Creating and Initializing Objects in CodeDom [Benet Devereux]

The Forms Designer in Visual Studio 2005 takes away a lot of the drudgery of GUI development. All you do is drag and drop the components you need onto a panel, arrange them where you want them, and VS will generate the code to initialize them automatically; all you need to do is write event-handlers. Out of the box, it will do this for C# and Visual Basic; and, as new languages are integrated into VS (such as IronPython), it can generate GUI setup code for them as well! How is it so flexible? The answer, of course: CodeDom.

 

Using CodeDom to create language-independent code for instantiating and initializing object graphs, as the Designer does, is quite simple. Here are some of the basic steps:

 

Creating an object

 

In C#, a System.Drawing.Size object is instantiated like this:

 

new Size(640, 400)

 

To create a CodeDom tree for the same expression is not too much more work:

 

CodeExpression newSizeExpr = new CodeObjectCreateExpression(new CodeTypeReference(“System.Drawing.Size”),

       new CodePrimitiveExpression(640), new CodePrimitiveExpression(400));

 

The first parameter is, clearly, a CodeTypeReference (note that the fully-qualified name is necessary; there’s no using in CodeDom) of the desired type, and the remaining parameters are the arguments to the constructor to be used. Whether the arguments you gave can be bound to a valid constructor won’t be checked until the tree is processed by a provider, so be careful! CodeDom won’t stop you from writing, instead,

 

CodeExpression newSizeExpr = new CodeObjectCreateExpression(new CodeTypeReference(“System.Drawing.Size”),

       new CodePrimitiveExpression(“bigger than the biggest thing ever and then some”));

 

Storing the object

 

There’s not much point creating an object if we don’t put it someplace. Suppose the Size object created in the previous expression is the initialization of the ClientSize property of a Form. In the form’s initialization method, you’ll see a line of code like:

 

ClientSize = new Size(640,400)

 

We already have the expression for the object creation stored in newSizeStmt, so creating the corresponding CodeStatement is simple:

 

CodeExpression thisExpr = new CodeThisReferenceExpression()
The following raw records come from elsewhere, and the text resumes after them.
(** X15: a [print] command whose argument is not text (the value
    pandas gives an empty cell is a float) raises [TypeError] when the
    address is put together, before any request for that client; the
    loop ends there and the clients after it get nothing. *)
Theorem command_without_text_argument_raises
    (pre post : list OctoPrintClient.t) (opc : OctoPrintClient.t)
    (ips commands arguments : list PyVal) (argument : PyVal) (w w1 : World) :
  run_commands pre [ips; commands; arguments] w = (Ret tt, w1) →
  ips !! List.length pre = Some (PStr (ipAddress opc)) →
  commands !! List.length pre = Some (PStr "print") →
  arguments !! List.length pre = Some argument →
  (∀ path, argument ≠ PStr path) →
  run_commands (pre ++ opc :: post) [ips; commands; arguments] w = (Raise TypeError, w1).
Proof.
  intros Hpre Hip Hcommand Hargument Hne.
  apply (run_commands_raise pre post opc _ w w1 w1 TypeError Hpre).
  unfold run_commands_at, bind, index. cbn [lookup list_lookup ret].
  rewrite Hip. cbn [ret eq_str]. rewrite String.eqb_refl, Hcommand.
  cbn [ret eq_str String.eqb Ascii.eqb Bool.eqb]. rewrite Hargument.
  unfold selectPrintJob, bind, str_add.
  destruct argument; try reflexivity. by destruct (Hne s).
Qed.

(** The instance of X15 for an empty argument cell in front of a
    second client. *)
Lemma command_without_text_argument_raises_witness :
  let w := Scenario.world (Scenario.controller "Operational") in
  run_commands [Scenario.opc1; Scenario.opc2]
    [[PStr "10.0.0.5"; PStr "10.0.0.6"]; [PStr "print"; PStr "print"];
     [PFloat FNan; PStr Scenario.a_gcode]] w
  = (Raise TypeError, w).
Proof.
  intros w.
  exact (command_without_text_argument_raises [] [Scenario.opc2] Scenario.opc1
           [PStr "10.0.0.5"; PStr "10.0.0.6"] [PStr "print"; PStr "print"]
           [PFloat FNan; PStr Scenario.a_gcode] (PFloat FNan) w w
           eq_refl eq_refl eq_refl eq_refl ltac:(discriminate)).
Defined.

(** ** More of the command file *)

Section MoreCommandFile.

Variable verbose : bool.
Variable path : string.
Variable pandas_read_csv : string → ascii → nat → exn + list (string * list PyVal).
Variable sniff_sample : string → exn + ascii.

(** What pandas makes of the file does not depend on the world. *)
Lemma read_commands_world (content : string) (delimiter : ascii) (header : nat)
    (w1 w2 : World) :
  fst (read_commands pandas_read_csv content delimiter header w1)
  = fst (read_commands pandas_read_csv content delimiter header w2).
Proof.
  unfold read_commands, bind, lift, column, ret, raise.
  destruct (pandas_read_csv content delimiter header) as [e|df]; [reflexivity|].
  repeat case_match; simplify_eq/=; reflexivity.
Qed.
Lemma level_up_step_run h msgs g :
  exists msgs',
    level_up_step (xp_curve (Hero.level h + 1)) h msgs g
    = Ok ((gain_level h, msgs'), advance 1 g).
Proof.
  unfold level_up_step, gain_level.
  destruct (_apply_level_up _) as [stat h'] eqn:E. simpl snd.
  destruct (random_choice_total Config.LEVEL_UP_MESSAGES g ltac:(discriminate))
    as (t & Ht & _).
  rewrite (bind_Ok _ _ _ _ _ Ht). now eexists.
Qed.

Lemma iter_gain_level_level k h :
  Hero.level (Nat.iter k gain_level h) = Hero.level h + Z.of_nat k.
Proof.
  induction k as [|k IH]; [simpl; lia|].
  rewrite Nat.iter_succ, gain_level_level, IH. lia.
Qed.


Lemma iter_gain_level_shift k h :
  Nat.iter k gain_level (gain_level h) = Nat.iter (S k) gain_level h.
Proof.
  induction k as [|k IH]; [reflexivity|].
  rewrite Nat.iter_succ, IH. reflexivity.
Qed.

Lemma requirements_shift L n :
  requirements L (S n) = xp_curve (L + 1) + requirements (L + 1) n.
Proof.
  induction n as [|n IH].
  - cbn [requirements]. change (Z.of_nat 1) with 1. lia.
  - change (requirements L (S (S n)))
      with (requirements L (S n) + xp_curve (L + Z.of_nat (S (S n)))).
    rewrite IH. cbn [requirements].
    replace (L + 1 + Z.of_nat (S n)) with (L + Z.of_nat (S (S n))) by lia. lia.
Qed.

Lemma level_up_loop_eq fuel h lv msgs :
  level_up_loop fuel h lv msgs
  = bind (xp_required_for_level (Hero.level h + 1))
      (fun required =>
         if required <=? Hero.xp h then
           match fuel with
           | O => raise FuelExhausted
           | S fuel' =>
               bind (level_up_step required h msgs)
                 (fun x => let '(h', msgs') := x in
                           level_up_loop fuel' h' true msgs')
           end
         else ret (h, lv, msgs)).
Proof. destruct fuel; reflexivity. Qed.
(** The log rows one broadcast writes for [tokens], the first of them
    taking the [n]-th identifier. *)
Fixpoint logRows (now : Time) (title body : string) (data : Json) (n : nat)
    (tokens : list PushToken.t) : list NotificationLog.t :=
  match tokens with
  | [] => []
  | t :: tokens =>
      NotificationLog.mk ("c" +:+ pretty n) (Some (PushToken.id t)) title body
        (Some data) "sent" None None None None now None None
      :: logRows now title body data (S n) tokens
  end.

(** Whether the log table takes the rows of a broadcast: its title and
    body must fit their columns. *)
Definition loggable (req : Send.SendNotificationRequest) (w : World) : bool :=
  varchar (engine w) (default "" (Send.title req))
  && varchar (engine w) (default "" (Send.body req)).

(** The log rows a broadcast adds to the table: one per active token, or
    none when the table refuses them. *)
Definition newLogRows (now : Time) (req : Send.SendNotificationRequest)
    (w : World) : list NotificationLog.t :=
  if loggable req w
  then logRows now (default "" (Send.title req)) (default "" (Send.body req))
         (JObj (default [] (Send.data req))) (nextId w) (activeTokens w)
  else [].

(** The world a completed broadcast leaves behind. *)
Definition afterBroadcast (expo : Expo) (now : Time)
    (req : Send.SendNotificationRequest) (w : World) : World :=
  let tokens := activeTokens w in
  mkWorld
    (engine w)
    (prisma_pushToken.touch (PushToken.id <$> tokens) now <$> pushTokens w)
    (notificationLogs w ++ newLogRows now req w)
    (errorLogs w)
    (nextId w + length (newLogRows now req w))
    (trace w
       ++ [PushToken_findMany_active]
       ++ (Expo_sendPushNotificationsAsync
             <$> chunkPushNotifications expo (messagesOf expo req w))
       ++ (NotificationLog_create ∘ PushToken.id <$> tokens)
       ++ [PushToken_updateMany_lastUsedAt (PushToken.id <$> tokens) now]).

(** ** Sequences of requests *)

Inductive Request :=
| SendRequest (now : Time) (request : option Send.SendNotificationRequest)
| RegisterRequest (now : Time) (request : option RegisterToken.Body)
| UnregisterRequest (now : Time) (request : option UnregisterToken.Body)
| ErrorLogRequest (now : Time) (request : option ErrorLogs.Body)
| ErrorLogQuery (searchParams : ErrorLogs.SearchParams).

Definition serve (expo : Expo) (r : Request) (w : World) : World :=
  match r with
  | SendRequest now request => snd (Send.POST expo now request w)
  | RegisterRequest now request => snd (RegisterToken.POST expo now request w)
  | UnregisterRequest now request => snd (UnregisterToken.POST now request w)
  | ErrorLogRequest now request => snd (ErrorLogs.POST now request w)
  | ErrorLogQuery searchParams => snd (ErrorLogs.GET searchParams w)
  end.

Definition serveAll (expo : Expo) (rs : list Request) (w : World) : World :=
  foldl (λ w r, serve expo r w) w rs.

(** The row [findUnique] returns for a token. *)
Definition rowOf (token : string) (w : World) : option PushToken.t :=
  snd <$> list_find (prisma_pushToken.carries (engine w) token) (pushTokens w).
Lemma available_start_slots_same_day_witness :
  In (mkTime 10 0)
     (returned (fst (available_start_slots asha a_day 1%float
                       (with_bookings empty_world [asha_booking]))))
  <->
  (exists k : nat,
     minute_of_day (mkTime 10 0) = minute_of_day (mkTime 9 0) + 30 * Z.of_nat k
     /\ minute_of_day (mkTime 10 0) + 30 <= minute_of_day (mkTime 18 0))
  /\ minute_of_day (mkTime 10 0) + 60 <= minute_of_day (mkTime 18 0)
  /\ forall b s e,
       In b (bookings (tables (with_bookings empty_world [asha_booking]))) ->
       occupies (w_username asha) (isoformat a_day) b ->
       booking_span b = Ok (s, e) ->
       minute_of_day s < minute_of_day e ->
       ~ exists x : Z,
           minute_of_day (mkTime 10 0) <= x < minute_of_day (mkTime 10 0) + 60
           /\ minute_of_day s <= x < minute_of_day e.
Proof.
  apply (available_start_slots_same_day asha a_day 1%float
           (with_bookings empty_world [asha_booking])
           (returned (fst (available_start_slots asha a_day 1%float
                             (with_bookings empty_world [asha_booking]))))
           60 (mkTime 9 0) (mkTime 18 0) (mkTime 10 0)).
  - unfold date_ok, a_day, MAXORDINAL. lia.
  - vm_compute. reflexivity.
  - vm_compute. reflexivity.
  - vm_compute. reflexivity.
  - unfold time_ok. cbn. lia.
  - cbn. lia.
Defined.

(** ** Dates and the strings that stand for them *)

Lemma month_cases (n : Z) :
  0 <= n < 366 ->
  let month := Z.shiftr (n + 50) 5 in
  month = 1 \/ month = 2 \/ month = 3 \/ month = 4 \/ month = 5 \/ month = 6
  \/ month = 7 \/ month = 8 \/ month = 9 \/ month = 10 \/ month = 11
  \/ month = 12.
Proof.
  intros Hn month. subst month. rewrite Z.shiftr_div_pow2 by lia.
  change (2 ^ 5) with 32. Z.div_mod_to_equations. lia.
Qed.

(** [_ord2ymd] gives a year, a month and a day of the calendar, and
    [_ymd2ord] leads back from them to the ordinal. *)
Lemma ord2ymd_spec (n : Z) :
  date_ok n ->
  let '(year, month, day) := ord2ymd n in
  ymd2ord (year, month, day) = n
  /\ 1 <= year <= 9999 /\ 1 <= month <= 12 /\ 1 <= day <= 31.
Proof.
  unfold date_ok, MAXORDINAL. intros Hn. unfold ord2ymd.
  remember (n - 1) as n0 eqn:En0.
  remember (n0 / 146097) as n400 eqn:E400.
  remember (n0 mod 146097) as r400 eqn:R400.
  remember (r400 / 36524) as n100 eqn:E100.
  remember (r400 mod 36524) as r100 eqn:R100.
  remember (r100 / 1461) as n4 eqn:E4.
  remember (r100 mod 1461) as r4 eqn:R4.
  remember (r4 / 365) as n1 eqn:E1.
  remember (r4 mod 365) as r1 eqn:R1.
  cbv zeta.
  assert (H0 : 0 <= n0) by lia.
  assert (Hvars :
            n0 = 146097 * n400 + r400 /\ 0 <= r400 < 146097 /\ 0 <= n400
            /\ r400 = 36524 * n100 + r100 /\ 0 <= r100 < 36524 /\ 0 <= n100 <= 4
            /\ r100 = 1461 * n4 + r4 /\ 0 <= r4 < 1461 /\ 0 <= n4 <= 24
            /\ r4 = 365 * n1 + r1 /\ 0 <= r1 < 365 /\ 0 <= n1 <= 4).
  { subst n400 r400 n100 r100 n4 r4 n1 r1. Z.div_mod_to_equations. lia. }
  clear E400 R400 E100 R100 E4 R4 E1 R1.
  destruct Hvars as (D400 & B400 & P400 & D100 & B100 & P100 & D4 & B4 & P4
                     & D1 & B1 & P1).
  destruct ((n1 =? 4) || (n100 =? 4)) eqn:Hlast.
  - unfold ymd2ord, days_before_year, days_before_month, is_leap.
    cbn [DAYS_BEFORE_MONTH]. change (2 <? 12) with true. cbn [andb].
    apply orb_true_iff in Hlast. rewrite !Z.eqb_eq in Hlast.
    assert (Hleap : (n400 * 400 + 1 + n100 * 100 + n4 * 4 + n1 - 1) mod 4 = 0
                    /\ ((n400 * 400 + 1 + n100 * 100 + n4 * 4 + n1 - 1) mod 100 <> 0
                        \/ (n400 * 400 + 1 + n100 * 100 + n4 * 4 + n1 - 1) mod 400 = 0)).
    { Z.div_mod_to_equations. lia. }
    destruct Hleap as [L4 L100].
    rewrite (proj2 (Z.eqb_eq _ _) L4). cbn [andb].
    replace (negb (_ mod 100 =? 0) || (_ mod 400 =? 0)) with true.
    + repeat split; try lia; Z.div_mod_to_equations; lia.
    + symmetry. apply orb_true_iff. destruct L100 as [L|L].
      * left. apply negb_true_iff. now apply Z.eqb_neq.
      * right. now apply Z.eqb_eq.
  - apply orb_false_iff in Hlast. rewrite !Z.eqb_neq in Hlast.
    destruct Hlast as [N1 N100].
    remember (n400 * 400 + 1 + n100 * 100 + n4 * 4 + n1) as year eqn:Ey.
    remember ((n1 =? 3) && (negb (n4 =? 24) || (n100 =? 3))) as leapyear eqn:El.
    assert (Hleap : is_leap year = leapyear).
    { subst leapyear year. unfold is_leap.
      destruct (Z.eqb_spec n1 3), (Z.eqb_spec n4 24), (Z.eqb_spec n100 3);
        cbn [andb orb negb];
        repeat match goal with
          | |- context [?a mod ?b =? 0] =>
              destruct (Z.eqb_spec (a mod b) 0)
          end; cbn [andb orb negb]; try reflexivity;
        exfalso; Z.div_mod_to_equations; lia. }
    assert (Hyear : days_before_year year = n0 - r1).
    { subst year. unfold days_before_year. cbv zeta.
      Z.div_mod_to_equations. lia. }
    assert (Hrange : 1 <= year <= 9999) by lia.
    assert (Hday : leapyear = false -> r4 < 1460 -> True) by trivial.
    assert (Hr1 : 0 <= r1 < 366) by lia.
    pose proof (month_cases r1 Hr1) as Hmonth. cbv zeta in Hmonth.
    remember (Z.shiftr (r1 + 50) 5) as month eqn:Em.
    rewrite Z.shiftr_div_pow2 in Em by lia. change (2 ^ 5) with 32 in Em.
    clear El Ey D400 D100 D4 D1 Hday.
    destruct Hmonth as [M|[M|[M|[M|[M|[M|[M|[M|[M|[M|[M|M]]]]]]]]]]];
      rewrite M in *; destruct leapyear; cbn;
      match goal with
      | |- context [r1 <? ?p] => destruct (Z.ltb_spec r1 p)
      end;
      unfold ymd2ord, days_before_month; rewrite Hleap, Hyear; cbn;
      (split; [|split; [exact Hrange|]]);
      Z.div_mod_to_equations; lia.
Qed.
(** X7: the confidence badge of a card.  Without a confidence nothing is
    rendered; a positive confidence, so every score of the agent, renders
    the badge with its rounded percentage; a confidence of zero or [NaN]
    renders no badge but the bare number itself. *)
Theorem confidence_badge_cases :
  MetricCard.confidence_badge None = child_nothing /\
  (forall c : float,
     PrimFloat.ltb 0%float c = true ->
     MetricCard.confidence_badge (Some c) = child_element (confidence_percent c)) /\
  (forall c : float,
     PrimFloat.eqb c 0%float = true \/ PrimFloat.eqb c c = false ->
     MetricCard.confidence_badge (Some c) = child_number c) /\
  (forall (T : InsightTests) (insights : list string)
          (analysis : gmap string Py.value),
     MetricCard.confidence_badge (Some (_calculate_confidence T insights analysis)) =
     child_element (confidence_percent (_calculate_confidence T insights analysis))).
Proof.
  split; [reflexivity|]. split; [|split].
  - intros c Hc. unfold MetricCard.confidence_badge.
    rewrite (positive_is_truthy c Hc). reflexivity.
  - intros c [H|H]; unfold MetricCard.confidence_badge, js_truthy; rewrite H;
      cbn [negb andb]; rewrite ?andb_false_r; reflexivity.
  - intros T insights analysis. unfold MetricCard.confidence_badge.
    replace (js_truthy (_calculate_confidence T insights analysis)) with true;
      [reflexivity|].
    case_tests T insights; reflexivity.
Qed.
Lemma map_result_rows (a : analysis) (total_time_us : Z)
    (items : list (string * Z)) (rows : list flat_row) :
  map_result (flat_row_of a total_time_us) items = Ok rows →
  row_display <$> rows
    = (λ item, truncate (demangle_rust_name item.1) 60) <$> items.
Proof.
  revert rows. induction items as [|item items IH]; intros rows.
  { by intros [= <-]. }
  cbn [map_result].
  destruct (flat_row_of a total_time_us item) as [row|] eqn:Hrow;
    cbn [mbind result_bind]; [|done].
  destruct (map_result _ items) as [rows'|]; cbn [mbind result_bind]; [|done].
  intros [= <-]. rewrite !fmap_cons.
  by rewrite (IH rows'), (flat_row_of_display _ _ _ _ Hrow).
Qed.

(** X21: whatever the order in which the dict keeps its items, the flat
    profile has a line for at most 40 functions, each of them once; they
    are functions of the self-time map with their self times, none of them
    (idle), (program), (root) or the garbage collector; they come in falling
    order of self time; a function that is left out, and is not one of the
    four, is left out because there are 40 lines and none of them has a
    smaller self time.  When the profile is printed without an exception,
    its lines show these functions in this order, under their demangled and
    truncated names. *)
Theorem flat_profile_top (a : analysis) (self_items : list (string * Z))
    (total_time_us : Z) :
  items_of (self_time a) self_items →
  let funcs := flat_profile_funcs self_items in
  (length funcs ≤ 40)%nat ∧ NoDup funcs.*1 ∧
  (∀ name t, (name, t) ∈ funcs →
             (name ∉ flat_excluded) ∧ self_time a !! name = Some t) ∧
  StronglySorted by_count funcs ∧
  (∀ name t, self_time a !! name = Some t → name ∉ flat_excluded →
             (name, t) ∉ funcs →
             length funcs = 40%nat ∧ Forall (λ item, t ≤ item.2) funcs) ∧
  (∀ rows, print_flat_profile a self_items total_time_us = Ok rows →
           row_display <$> rows
             = (λ item, truncate (demangle_rust_name item.1) 60) <$> funcs).
Proof.
  intros Hitems. cbv zeta. unfold flat_profile_funcs.
  set (sorted := sorted_funcs self_items).
  pose proof (take_drop 40 sorted) as Hsplit.
  pose proof (sorted_by_count_sorted
    (filter (λ item, item.1 ∉ flat_excluded) self_items)) as Hsorted.
  fold (sorted_funcs self_items) in Hsorted. fold sorted in Hsorted.
  rewrite <- Hsplit in Hsorted.
  split_and!.
  - rewrite length_take. lia.
  - eapply sublist_NoDup; [apply (sorted_funcs_NoDup _ _ Hitems)|].
    apply fmap_sublist, sublist_take.
  - intros name t Hin. apply (sorted_funcs_elem_of _ _ _ _ Hitems).
    fold sorted. rewrite <- Hsplit. apply elem_of_app. by left.
  - by eapply StronglySorted_app_1_l.
  - intros name t Ht Hex Hout.
    assert ((name, t) ∈ sorted) as Hin
      by (by apply (sorted_funcs_elem_of _ _ _ _ Hitems)).
    rewrite <- Hsplit in Hin. apply elem_of_app in Hin as [Hin|Hin]; [done|].
    split.
    + rewrite length_take. destruct (decide (length sorted ≤ 40)%nat) as [Hle|];
        [|lia].
      rewrite drop_ge in Hin by done. by apply elem_of_nil in Hin.
    + apply Forall_forall. intros item Hitem.
      apply (StronglySorted_app_1_elem_of by_count _ _ item (name, t) Hsorted
               Hitem Hin).
  - intros rows. apply map_result_rows.
Qed.

(** The items of the sample aggregates, in the order of [map_to_list]. *)
Lemma flat_profile_top_witness :
  (length (flat_profile_funcs sample_self_items) ≤ 40)%nat ∧
  NoDup (flat_profile_funcs sample_self_items).*1 ∧
  (∀ name t, (name, t) ∈ flat_profile_funcs sample_self_items →
             (name ∉ flat_excluded) ∧
             self_time sample_analysis !! name = Some t) ∧
  StronglySorted by_count (flat_profile_funcs sample_self_items) ∧
  (∀ name t, self_time sample_analysis !! name = Some t →
             name ∉ flat_excluded →
             (name, t) ∉ flat_profile_funcs sample_self_items →
             length (flat_profile_funcs sample_self_items) = 40%nat ∧
             Forall (λ item, t ≤ item.2)
               (flat_profile_funcs sample_self_items)) ∧
  (∀ rows, print_flat_profile sample_analysis sample_self_items 300 = Ok rows →
           row_display <$> rows
             = (λ item, truncate (demangle_rust_name item.1) 60)
                 <$> flat_profile_funcs sample_self_items).
Proof.
  apply (flat_profile_top sample_analysis sample_self_items 300).
  unfold items_of, sample_self_items. reflexivity.
Defined.

End TraceNamesProofs.

(** * The call tree of analyze-trace.py *)

Module TraceTreeProofs.
Import Py Trace TraceText TraceNames TraceFlat TraceTree ReProofs
  InspectorProofs FloatProofs TraceTextProofs ConfigProofs TraceNamesProofs.

(** ** Comparisons with 0.1 *)

Lemma SFleb_not_ltb (m0 : positive) (e0 : Z) (f : float) :
  SFleb (S754_finite false m0 e0) f = true →
  SFltb f (S754_finite false m0 e0) = false.
Proof.
  unfold SFleb, SFltb, SFcompare.
  destruct f as [s|s| |s m e]; try destruct s; try discriminate;
    try reflexivity.
  rewrite (Z.compare_antisym e0 e).
  destruct (e0 ?= e) eqn:He; cbn [CompOpp]; try discriminate;
    try reflexivity.
  change (Pos.compare_cont Eq m m0) with (Pos.compare_cont (CompOpp Eq) m m0).
  rewrite <- (Pos.compare_cont_antisym m0 m Eq).
  destruct (Pos.compare_cont Eq m0 m); cbn [CompOpp]; try discriminate;
    reflexivity.
Qed.

Lemma ge_tenth_not_lt (f : float) :
  ge_tenth f = true → lt_tenth (Float f) = false.
Proof. apply SFleb_not_ltb. Qed.

(** ** The loops *)

Lemma for_each_inv {A S : Type} (I : S → Prop) (body : S → A → result S)
    (l : list A) (s s' : S) :
  (∀ s x s', x ∈ l → I s → body s x = Ok s' → I s') →
  I s → for_each body l s = Ok s' → I s'.
Proof.
  revert s. induction l as [|x l IH]; intros s Hbody Hs; cbn [for_each].
  { by intros [= <-]. }
  destruct (body s x) as [s1|] eqn:Hx; cbn [mbind result_bind]; [|done].
  apply IH.
  - intros s0 y s0' Hy. apply Hbody. by right.
  - eapply Hbody; [by left|done|done].
Qed.
(** * Send-side bandwidth estimation

    A shallow embedding of
    [modules/bitrate_controller/send_side_bandwidth_estimation.cc]
    (class [SendSideBandwidthEstimation] and the file-local helper
    [CalcTfrcBps]), followed by the properties of the estimator.

    Conventions.
    - Fixed-width integers are values of [Z]; every place where the C++
      arithmetic wraps is written out with [to_uint32], [to_uint16] or
      [to_uint8].  Signed [int] arithmetic does not wrap in C++: an [int]
      result outside the range of the type has no defined behaviour, and the
      model returns [None] there.
    - [double] is IEEE 754 binary64, modelled by Rocq's primitive floats;
      each C++ floating-point operator is one correctly rounded operation,
      evaluated in the order the C++ grammar fixes.  The conversion of a
      [double] to [uint32_t] truncates towards zero and is only defined when
      the truncated value fits; the model returns [None] otherwise.
    - The member functions take the object as an explicit state argument and
      return the new state together with the trace messages they emit.
    - The floating-point facts are proved from the specification of
      binary64 in [SpecFloat], to which the axioms of [FloatAxioms] relate
      the primitive operations. *)

From Stdlib Require Import ZArith Lia Bool List Floats Uint63.
Import ListNotations.
(** * extract_logs: date index and chunked extraction over a log file

    A shallow embedding of [src/extract_logs.py].  The log file is a byte
    sequence, the two index artifacts are optional texts, a Python [dict]
    from date to offset is a [gmap string Z], and offsets are Python
    integers ([Z]).  Exceptions are values of [exn]. *)

From Stdlib Require Import ZArith Ascii String Strings.Byte.
From Stdlib Require Import DecimalString DecimalPos DecimalZ.
From stdpp Require Import gmap strings list sorting.

Local Open Scope Z_scope.

(** ** Python values *)

(** [bytes] objects, as read from a file opened with ["rb"]. *)
Abbreviation bytes := (list byte).

(** Exceptions the program can meet.  [ValueError]: [int()] on a malformed
    numeral, a position that is no [off_t], a file name with a NUL.
    [OSError]: a seek to a negative position, a file that cannot be
    created. *)
Inductive exn := ValueError | OSError.

Inductive result (A : Type) :=
  | Ok (a : A)
  | Raise (e : exn).
Arguments Ok {A} a.
Arguments Raise {A} e.

Definition LF : ascii := "010"%char.
Definition CR : ascii := "013"%char.
Definition nl : string := String LF "".

(** [str.isspace] on the characters a [string] can hold (code points below
    256): TAB to CR, FS to US, space, NEL and NBSP. *)
Definition py_isspace (c : ascii) : bool :=
  let n := N_of_ascii c in
  ((9 <=? n) && (n <=? 13) || (28 <=? n) && (n <=? 32) || (n =? 133) || (n =? 160))%N.

Fixpoint py_lstrip (s : string) : string :=
  match s with
  | EmptyString => EmptyString
  | String c r => if py_isspace c then py_lstrip r else s
  end.

Fixpoint py_rstrip (s : string) : string :=
  match s with
  | EmptyString => EmptyString
  | String c r =>
      match py_rstrip r with
      | EmptyString => if py_isspace c then EmptyString else String c EmptyString
      | r' => String c r'
      end
  end.

(** [s.strip()] *)
Definition py_strip (s : string) : string := py_rstrip (py_lstrip s).

(** [s.split()]: the maximal runs of non-whitespace characters. *)
Fixpoint py_split (s : string) : list string :=
  match s with
  | EmptyString => []
  | String c r =>
      if py_isspace c then py_split r
      else
        match r with
        | EmptyString => [String c EmptyString]
        | String c' _ =>
            if py_isspace c' then String c EmptyString :: py_split r
            else
              match py_split r with
              | w :: ws => String c w :: ws
              | [] => [String c EmptyString]
              end
        end
  end.

(** [s.startswith(p)] *)
Definition startswith (s p : string) : bool := String.prefix p s.

(** [s[:10]] *)
Definition first10 (s : string) : string := String.substring 0 10 s.

(** [a > b] on [str]: lexicographic on code points. *)
Definition py_gt (a b : string) : bool := String.ltb b a.

(** [str(n)] for an [int].  The interpreter's cap on the length of a
    numeral ([sys.set_int_max_str_digits], 4300 digits unless changed) is
    taken as lifted, here and in [py_int]; [max_str_digits] is what a
    statement that depends on it assumes. *)
Definition py_str (n : Z) : string := NilZero.string_of_int (Z.to_int n).

Definition is_digit (c : ascii) : bool :=
  let n := N_of_ascii c in ((48 <=? n) && (n <=? 57))%N.

(** The digits of a numeral body: single underscores are allowed between
    digits and dropped; anything else is refused.  [prev] tells whether the
    previous character was a digit. *)
Fixpoint numeral_digits (prev : bool) (s : string) : option string :=
  match s with
  | EmptyString => if prev then Some EmptyString else None
  | String c r =>
      if is_digit c then String c <$> numeral_digits true r
      else if Ascii.eqb c "_" && prev then numeral_digits false r
      else None
  end.

Definition unsigned_int (s : string) : option Z :=
  ds ← numeral_digits false s;
  u ← NilEmpty.uint_of_string ds;
  Some (Z.of_uint u).

(** [int(s)] for a [str]: surrounding whitespace, an optional sign, decimal
    digits.  [None] stands for [ValueError]. *)
Definition py_int (s : string) : option Z :=
  match py_strip s with
  | String "-" r => Z.opp <$> unsigned_int r
  | String "+" r => unsigned_int r
  | t => unsigned_int t
  end.

(** The lines a text-mode file yields under [for line in f]: universal
    newlines, so LF, CR and CR LF all end a line and read as LF. *)
Fixpoint text_lines (s : string) : list string :=
  match s with
  | EmptyString => []
  | String c r =>
      if Ascii.eqb c LF then nl :: text_lines r
      else if Ascii.eqb c CR then
        match r with
        | EmptyString => [nl]
        | String c' r' =>
            if Ascii.eqb c' LF then nl :: text_lines r' else nl :: text_lines r
        end
      else
        match text_lines r with
        | [] => [String c EmptyString]
        | l :: ls => String c l :: ls
        end
  end.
CodeStatement clientSizeStmt = new CodeAssignStatement(

    new CodePropertyReferenceExpression(thisExpr, “ClientSize”),

    newSizeExpr)

 

A CodeAssignStatement has, naturally, a left-hand and right-hand side expression. On the left-hand side we have a CodePropertyReferenceExpression, created from an object expression (in this case just this) and a property name given as a string. On the right-hand side is newSizeExpr. Of course, the CodeDom tree for the whole statement could be generated in a single line of code, at the expense of some readability.

 

There are two things to note here:

  1. In C#, the programmer writing an instance method can leave off this when referring to instance members; CodeDom insists on it being there.
  2. CodeDom is language-agnostic, so it will allow you to put in any kind of expression as the left-hand side of an assignment statement, not just what C# or VB or some other language considers to be a valid lvalue. You can create the assignment statement 3 = “three” as a CodeDom tree, and not see any problems until a provider tries to compile it. Most compilers will refuse!

 

One of CodeDom’s uses, as we can see from this example, is to provide a fairly simple, maintainable way to create and store boilerplate code that can be parameterized and reused in different settings and even different languages.